Baixista e vocalista da banda paulistana Viper, Pit Passarell morreu na madrugada desta sexta-feira, aos 56 anos, em decorrência de câncer no pâncreas. A morte foi anunciada hoje no perfil oficial do grupo paulistano no Instagram. Pit estava internado em hospital de São Paulo (SP), cidade onde o corpo do artista será velado e enterrado no início da tarde.

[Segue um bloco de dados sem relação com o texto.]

(* ===== verification/Execution.v ===== *)
(** * Execution of an invocation

    Models [rustvello/src/runner/executor_common.rs] and [attempt.rs], the part of
    every runner between a claimed invocation and its outcome, and
    [rustvello-core/src/execution.rs], the durable identity of each attempt.

    Task code is not modelled: an [AttemptRun] says how one attempt ended, with
    the effects that the task and everybody else had on the backends while it
    ran.  Middleware hooks are arbitrary operations.  Telemetry events, log lines
    and the per-worker statistics are not modelled.

    The theorems: what the supervision of an attempt may conclude, that retries
    are bounded by the code-level limit, what a discarded outcome is, that
    attempts are numbered upwards, that a worker which loses the race for an
    invocation frees the concurrency slot of the worker that won it, and
    [execution_behaviour]: what an execution leaves behind on every branch, from the
    claim to the report of its outcome. *)
From stdpp Require Import pretty.
From S2P Require Import Prelude F64 Effects Json Identifiers Status Errors Config Call Invocation Trigger OrchestratorState MemOrchestrator MemOrchestratorFacts MemBroker MemStateBackend TaskCatalog Ports Orchestration Routing Dispatch.

(** ** Execution identity *)

(** [allocate_execution_trace_context] draws random span ids; JSON encoding of an
    identity is [serde_json]'s. *)
Class ExecutionCodec := {
  allocate_execution_trace_context : nat → TraceContextCarrier → TraceContextCarrier;
  identity_to_json : ExecutionAttemptIdentity → string;
  identity_from_json : string → option ExecutionAttemptIdentity;
  identity_json_roundtrip i : identity_from_json (identity_to_json i) = Some i
}.

(* @src rustvello-core/src/execution.rs 10-10 IDENTITY_KEY *)
Definition IDENTITY_KEY : string := "rustvello.execution.identity.v1".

Um dos fundadores da banda Viper, surgida em 1985, Pit acumulou as funções de baixista e vocalista quando o cantor André Mattos (1971 – 2019) deixou o grupo em 1990. Álbuns como Evolution (1992), Coma rage (1995) e Tem pra todo mundo (1996) foram gravados em estúdio pela Viper com Pit Passarell como baixista e vocalista principal da banda.
Como vocalista, o reinado do artista foi de 1991 a 2004. Já o posto de baixista foi de Pit Passarell da criação da banda até a precoce saída de cena nesta sexta-feira, 27 de setembro.
Irmão de Yves Passarell, guitarrista da banda Capital Inicial, Pit compôs e pôs voz em músicas como Coma rage (1995), Blast! (1995) e Somebody told me you’re dead (1995).
Como solista, o artista lançou somente um álbum, Praticamente nada, editado em 2000, mas gravado muito antes, entre 2008 e 2009.